◆ **What you will do**
Report every line below that carries the word "addLayer".

___

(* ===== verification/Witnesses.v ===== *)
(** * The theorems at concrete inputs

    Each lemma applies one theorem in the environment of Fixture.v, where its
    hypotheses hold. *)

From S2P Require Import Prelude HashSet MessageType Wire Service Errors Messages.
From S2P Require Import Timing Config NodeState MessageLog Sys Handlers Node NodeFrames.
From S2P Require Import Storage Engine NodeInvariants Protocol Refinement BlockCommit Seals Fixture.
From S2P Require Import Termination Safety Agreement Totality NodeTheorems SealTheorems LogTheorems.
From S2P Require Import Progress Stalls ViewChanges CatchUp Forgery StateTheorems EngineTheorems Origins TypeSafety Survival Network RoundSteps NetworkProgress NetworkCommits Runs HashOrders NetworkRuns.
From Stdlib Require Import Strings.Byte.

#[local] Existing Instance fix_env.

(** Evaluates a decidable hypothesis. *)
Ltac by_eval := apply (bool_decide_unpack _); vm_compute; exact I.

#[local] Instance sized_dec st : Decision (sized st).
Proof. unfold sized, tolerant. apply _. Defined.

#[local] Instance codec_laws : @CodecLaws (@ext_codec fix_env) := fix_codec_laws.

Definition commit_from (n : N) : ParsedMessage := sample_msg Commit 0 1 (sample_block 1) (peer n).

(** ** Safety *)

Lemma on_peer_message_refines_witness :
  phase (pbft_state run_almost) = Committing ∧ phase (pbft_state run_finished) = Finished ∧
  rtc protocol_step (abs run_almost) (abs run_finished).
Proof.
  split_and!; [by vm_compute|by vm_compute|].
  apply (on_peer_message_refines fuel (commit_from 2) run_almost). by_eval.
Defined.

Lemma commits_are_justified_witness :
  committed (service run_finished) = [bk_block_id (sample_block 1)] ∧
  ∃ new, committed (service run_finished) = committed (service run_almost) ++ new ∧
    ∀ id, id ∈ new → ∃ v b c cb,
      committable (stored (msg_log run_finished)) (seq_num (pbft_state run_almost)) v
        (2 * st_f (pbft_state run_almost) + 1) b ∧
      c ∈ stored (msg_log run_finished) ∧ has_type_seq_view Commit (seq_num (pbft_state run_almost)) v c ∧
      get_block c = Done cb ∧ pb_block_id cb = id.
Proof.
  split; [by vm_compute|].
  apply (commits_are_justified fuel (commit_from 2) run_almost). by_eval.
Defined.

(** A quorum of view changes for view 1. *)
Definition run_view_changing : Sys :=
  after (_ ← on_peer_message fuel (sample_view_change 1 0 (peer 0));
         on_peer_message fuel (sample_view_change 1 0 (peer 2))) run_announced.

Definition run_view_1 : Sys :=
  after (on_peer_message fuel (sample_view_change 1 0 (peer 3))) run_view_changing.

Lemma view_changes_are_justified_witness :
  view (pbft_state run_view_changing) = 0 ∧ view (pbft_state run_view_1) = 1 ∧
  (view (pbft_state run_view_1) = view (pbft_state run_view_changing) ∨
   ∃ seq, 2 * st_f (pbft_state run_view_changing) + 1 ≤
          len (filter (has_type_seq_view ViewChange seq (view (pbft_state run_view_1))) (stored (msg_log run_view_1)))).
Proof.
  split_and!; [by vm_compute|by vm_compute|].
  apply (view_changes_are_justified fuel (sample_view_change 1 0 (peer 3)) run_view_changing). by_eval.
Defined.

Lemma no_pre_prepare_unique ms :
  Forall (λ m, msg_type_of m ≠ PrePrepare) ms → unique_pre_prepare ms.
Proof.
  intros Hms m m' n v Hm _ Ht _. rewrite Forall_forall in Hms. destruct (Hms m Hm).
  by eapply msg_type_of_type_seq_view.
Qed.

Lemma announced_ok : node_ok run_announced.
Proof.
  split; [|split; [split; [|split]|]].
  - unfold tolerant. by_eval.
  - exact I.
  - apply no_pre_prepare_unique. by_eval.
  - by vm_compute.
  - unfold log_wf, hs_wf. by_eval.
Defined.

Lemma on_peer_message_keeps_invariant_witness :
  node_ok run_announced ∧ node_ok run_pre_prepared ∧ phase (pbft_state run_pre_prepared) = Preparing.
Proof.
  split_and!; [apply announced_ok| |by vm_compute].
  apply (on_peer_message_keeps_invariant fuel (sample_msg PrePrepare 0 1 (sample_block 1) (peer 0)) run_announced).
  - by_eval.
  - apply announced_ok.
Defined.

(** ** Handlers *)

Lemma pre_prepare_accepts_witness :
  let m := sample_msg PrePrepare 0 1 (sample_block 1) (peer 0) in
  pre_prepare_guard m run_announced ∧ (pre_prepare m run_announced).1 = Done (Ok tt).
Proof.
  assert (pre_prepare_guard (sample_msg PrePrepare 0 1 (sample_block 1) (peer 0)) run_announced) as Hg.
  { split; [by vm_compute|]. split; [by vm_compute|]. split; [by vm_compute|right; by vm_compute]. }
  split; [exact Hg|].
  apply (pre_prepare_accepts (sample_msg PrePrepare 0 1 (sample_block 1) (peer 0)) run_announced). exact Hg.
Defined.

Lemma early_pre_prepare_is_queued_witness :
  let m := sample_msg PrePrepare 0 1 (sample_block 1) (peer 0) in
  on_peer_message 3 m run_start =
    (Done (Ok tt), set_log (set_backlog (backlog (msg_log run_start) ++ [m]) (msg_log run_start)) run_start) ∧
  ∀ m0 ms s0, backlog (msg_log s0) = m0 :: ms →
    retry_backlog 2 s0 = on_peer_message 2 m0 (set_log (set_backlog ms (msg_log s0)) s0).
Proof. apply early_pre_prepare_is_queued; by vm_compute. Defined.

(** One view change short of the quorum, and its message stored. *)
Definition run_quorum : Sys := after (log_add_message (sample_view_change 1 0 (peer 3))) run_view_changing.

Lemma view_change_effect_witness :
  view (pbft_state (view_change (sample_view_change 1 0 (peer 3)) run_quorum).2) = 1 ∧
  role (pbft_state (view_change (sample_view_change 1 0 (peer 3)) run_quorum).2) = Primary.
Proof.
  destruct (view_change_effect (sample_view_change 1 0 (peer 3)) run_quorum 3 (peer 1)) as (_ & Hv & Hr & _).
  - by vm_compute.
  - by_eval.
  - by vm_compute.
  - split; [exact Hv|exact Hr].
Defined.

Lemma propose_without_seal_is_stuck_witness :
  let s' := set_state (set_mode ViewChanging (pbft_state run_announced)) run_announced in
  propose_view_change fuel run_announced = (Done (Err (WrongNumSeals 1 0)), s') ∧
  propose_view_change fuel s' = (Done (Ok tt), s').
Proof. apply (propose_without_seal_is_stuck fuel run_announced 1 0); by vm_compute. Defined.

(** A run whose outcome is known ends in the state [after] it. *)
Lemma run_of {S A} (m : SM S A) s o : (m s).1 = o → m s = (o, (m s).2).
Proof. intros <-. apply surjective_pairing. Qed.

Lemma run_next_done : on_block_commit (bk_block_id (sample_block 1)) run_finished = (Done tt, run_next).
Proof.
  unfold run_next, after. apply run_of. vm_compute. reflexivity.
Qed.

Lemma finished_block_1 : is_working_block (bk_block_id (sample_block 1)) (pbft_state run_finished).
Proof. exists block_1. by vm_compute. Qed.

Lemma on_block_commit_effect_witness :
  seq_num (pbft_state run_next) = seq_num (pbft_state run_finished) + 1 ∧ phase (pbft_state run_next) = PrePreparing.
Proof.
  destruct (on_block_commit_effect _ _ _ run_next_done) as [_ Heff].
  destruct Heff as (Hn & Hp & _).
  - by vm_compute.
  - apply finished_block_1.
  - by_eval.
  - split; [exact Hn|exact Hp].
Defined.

___

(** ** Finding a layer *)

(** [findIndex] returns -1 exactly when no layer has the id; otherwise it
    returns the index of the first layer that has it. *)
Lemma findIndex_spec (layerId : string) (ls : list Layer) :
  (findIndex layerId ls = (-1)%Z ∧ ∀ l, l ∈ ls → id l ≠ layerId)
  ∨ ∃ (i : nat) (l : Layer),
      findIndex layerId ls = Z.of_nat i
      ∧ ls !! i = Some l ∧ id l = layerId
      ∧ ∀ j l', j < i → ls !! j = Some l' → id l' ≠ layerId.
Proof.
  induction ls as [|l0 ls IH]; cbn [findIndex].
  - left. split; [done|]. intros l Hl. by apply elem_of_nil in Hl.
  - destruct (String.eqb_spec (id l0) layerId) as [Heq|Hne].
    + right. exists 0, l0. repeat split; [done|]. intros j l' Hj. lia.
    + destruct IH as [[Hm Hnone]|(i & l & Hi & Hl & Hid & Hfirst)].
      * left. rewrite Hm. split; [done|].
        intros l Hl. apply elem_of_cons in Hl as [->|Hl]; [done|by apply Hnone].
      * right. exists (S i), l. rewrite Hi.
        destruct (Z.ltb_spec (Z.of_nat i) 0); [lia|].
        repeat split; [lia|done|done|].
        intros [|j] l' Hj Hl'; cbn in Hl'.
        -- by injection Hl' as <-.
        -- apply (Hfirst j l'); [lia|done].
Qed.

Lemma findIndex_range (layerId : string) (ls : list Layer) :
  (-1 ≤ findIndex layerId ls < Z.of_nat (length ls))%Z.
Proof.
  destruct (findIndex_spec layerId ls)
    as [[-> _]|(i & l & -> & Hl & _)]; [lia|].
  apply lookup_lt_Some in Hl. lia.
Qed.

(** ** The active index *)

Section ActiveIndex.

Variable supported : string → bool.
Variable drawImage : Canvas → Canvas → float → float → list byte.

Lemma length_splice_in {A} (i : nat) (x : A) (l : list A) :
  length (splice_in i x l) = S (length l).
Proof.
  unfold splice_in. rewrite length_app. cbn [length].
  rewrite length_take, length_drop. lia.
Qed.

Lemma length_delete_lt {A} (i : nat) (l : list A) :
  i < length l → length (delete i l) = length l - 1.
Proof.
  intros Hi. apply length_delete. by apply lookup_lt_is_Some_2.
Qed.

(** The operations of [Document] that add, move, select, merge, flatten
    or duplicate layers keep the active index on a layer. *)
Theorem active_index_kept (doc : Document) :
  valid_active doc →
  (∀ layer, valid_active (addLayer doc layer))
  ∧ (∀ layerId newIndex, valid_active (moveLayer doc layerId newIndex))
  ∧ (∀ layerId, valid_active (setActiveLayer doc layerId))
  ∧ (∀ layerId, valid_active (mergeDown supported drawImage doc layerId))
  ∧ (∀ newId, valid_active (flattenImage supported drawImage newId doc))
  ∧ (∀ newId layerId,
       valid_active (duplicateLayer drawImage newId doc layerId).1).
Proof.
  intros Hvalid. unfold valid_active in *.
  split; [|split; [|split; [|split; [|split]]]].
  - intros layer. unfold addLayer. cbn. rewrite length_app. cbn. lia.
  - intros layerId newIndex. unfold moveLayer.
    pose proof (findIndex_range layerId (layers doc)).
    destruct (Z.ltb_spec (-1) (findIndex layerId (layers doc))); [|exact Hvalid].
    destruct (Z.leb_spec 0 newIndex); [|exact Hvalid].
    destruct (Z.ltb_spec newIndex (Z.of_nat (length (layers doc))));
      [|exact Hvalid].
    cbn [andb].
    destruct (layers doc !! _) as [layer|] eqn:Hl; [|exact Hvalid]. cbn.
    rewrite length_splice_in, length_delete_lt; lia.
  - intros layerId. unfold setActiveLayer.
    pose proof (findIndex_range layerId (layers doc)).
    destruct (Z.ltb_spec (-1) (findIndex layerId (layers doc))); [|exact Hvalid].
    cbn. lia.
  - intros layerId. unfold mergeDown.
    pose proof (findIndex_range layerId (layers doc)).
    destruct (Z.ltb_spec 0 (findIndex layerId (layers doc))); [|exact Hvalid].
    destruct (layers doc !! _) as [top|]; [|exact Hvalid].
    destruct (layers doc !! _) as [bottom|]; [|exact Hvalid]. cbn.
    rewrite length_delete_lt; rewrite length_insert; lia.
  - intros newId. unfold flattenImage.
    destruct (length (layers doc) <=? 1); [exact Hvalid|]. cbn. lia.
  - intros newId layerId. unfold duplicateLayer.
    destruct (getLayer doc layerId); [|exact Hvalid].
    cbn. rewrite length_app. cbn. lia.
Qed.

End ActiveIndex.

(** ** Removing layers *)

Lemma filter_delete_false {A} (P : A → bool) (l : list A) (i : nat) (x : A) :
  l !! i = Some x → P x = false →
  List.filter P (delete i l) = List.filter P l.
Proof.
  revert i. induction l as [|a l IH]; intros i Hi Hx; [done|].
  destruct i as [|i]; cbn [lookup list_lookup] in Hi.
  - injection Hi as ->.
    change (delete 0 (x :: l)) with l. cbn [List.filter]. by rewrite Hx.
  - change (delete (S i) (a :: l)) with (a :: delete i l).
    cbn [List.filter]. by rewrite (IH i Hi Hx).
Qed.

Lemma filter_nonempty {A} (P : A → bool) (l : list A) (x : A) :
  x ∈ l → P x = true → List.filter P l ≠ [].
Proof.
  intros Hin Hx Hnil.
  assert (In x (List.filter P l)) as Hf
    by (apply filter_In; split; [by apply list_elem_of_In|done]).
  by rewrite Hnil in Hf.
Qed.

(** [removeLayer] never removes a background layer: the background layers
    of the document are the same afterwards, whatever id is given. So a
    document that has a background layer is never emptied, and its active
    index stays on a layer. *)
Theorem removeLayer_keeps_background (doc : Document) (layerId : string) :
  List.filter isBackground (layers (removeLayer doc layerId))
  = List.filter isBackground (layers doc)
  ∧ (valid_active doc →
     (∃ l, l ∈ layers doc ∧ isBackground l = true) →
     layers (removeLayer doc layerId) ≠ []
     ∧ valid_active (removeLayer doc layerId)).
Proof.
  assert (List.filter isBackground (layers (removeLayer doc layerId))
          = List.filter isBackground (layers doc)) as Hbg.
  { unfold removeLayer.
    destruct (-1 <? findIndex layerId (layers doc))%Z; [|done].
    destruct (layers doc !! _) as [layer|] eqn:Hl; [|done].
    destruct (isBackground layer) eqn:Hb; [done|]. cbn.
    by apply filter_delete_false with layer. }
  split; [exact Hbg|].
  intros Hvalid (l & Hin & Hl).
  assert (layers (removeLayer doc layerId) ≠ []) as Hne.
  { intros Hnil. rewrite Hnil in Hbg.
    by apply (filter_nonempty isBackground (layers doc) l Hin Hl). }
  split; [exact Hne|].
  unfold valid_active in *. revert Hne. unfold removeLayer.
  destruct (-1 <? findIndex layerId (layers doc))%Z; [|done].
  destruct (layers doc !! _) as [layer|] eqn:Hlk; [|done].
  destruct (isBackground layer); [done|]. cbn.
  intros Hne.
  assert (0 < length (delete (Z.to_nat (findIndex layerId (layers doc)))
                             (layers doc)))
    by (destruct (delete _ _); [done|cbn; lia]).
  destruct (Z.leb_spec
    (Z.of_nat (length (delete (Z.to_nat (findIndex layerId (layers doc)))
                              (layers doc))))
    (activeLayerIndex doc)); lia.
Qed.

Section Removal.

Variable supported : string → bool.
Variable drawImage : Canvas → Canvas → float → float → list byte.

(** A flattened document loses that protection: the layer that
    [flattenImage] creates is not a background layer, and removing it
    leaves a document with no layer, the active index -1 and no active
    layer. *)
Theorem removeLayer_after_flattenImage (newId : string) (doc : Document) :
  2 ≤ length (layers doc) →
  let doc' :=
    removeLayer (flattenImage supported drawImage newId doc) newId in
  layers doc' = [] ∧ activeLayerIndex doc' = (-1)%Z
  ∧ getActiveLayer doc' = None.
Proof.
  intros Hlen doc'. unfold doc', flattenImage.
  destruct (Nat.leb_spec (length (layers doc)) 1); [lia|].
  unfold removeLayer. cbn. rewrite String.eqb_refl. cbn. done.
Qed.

___

◆ **Response to this task**
  (∀ layer, valid_active (addLayer doc layer))
  - intros layer. unfold addLayer. cbn. rewrite length_app. cbn. lia.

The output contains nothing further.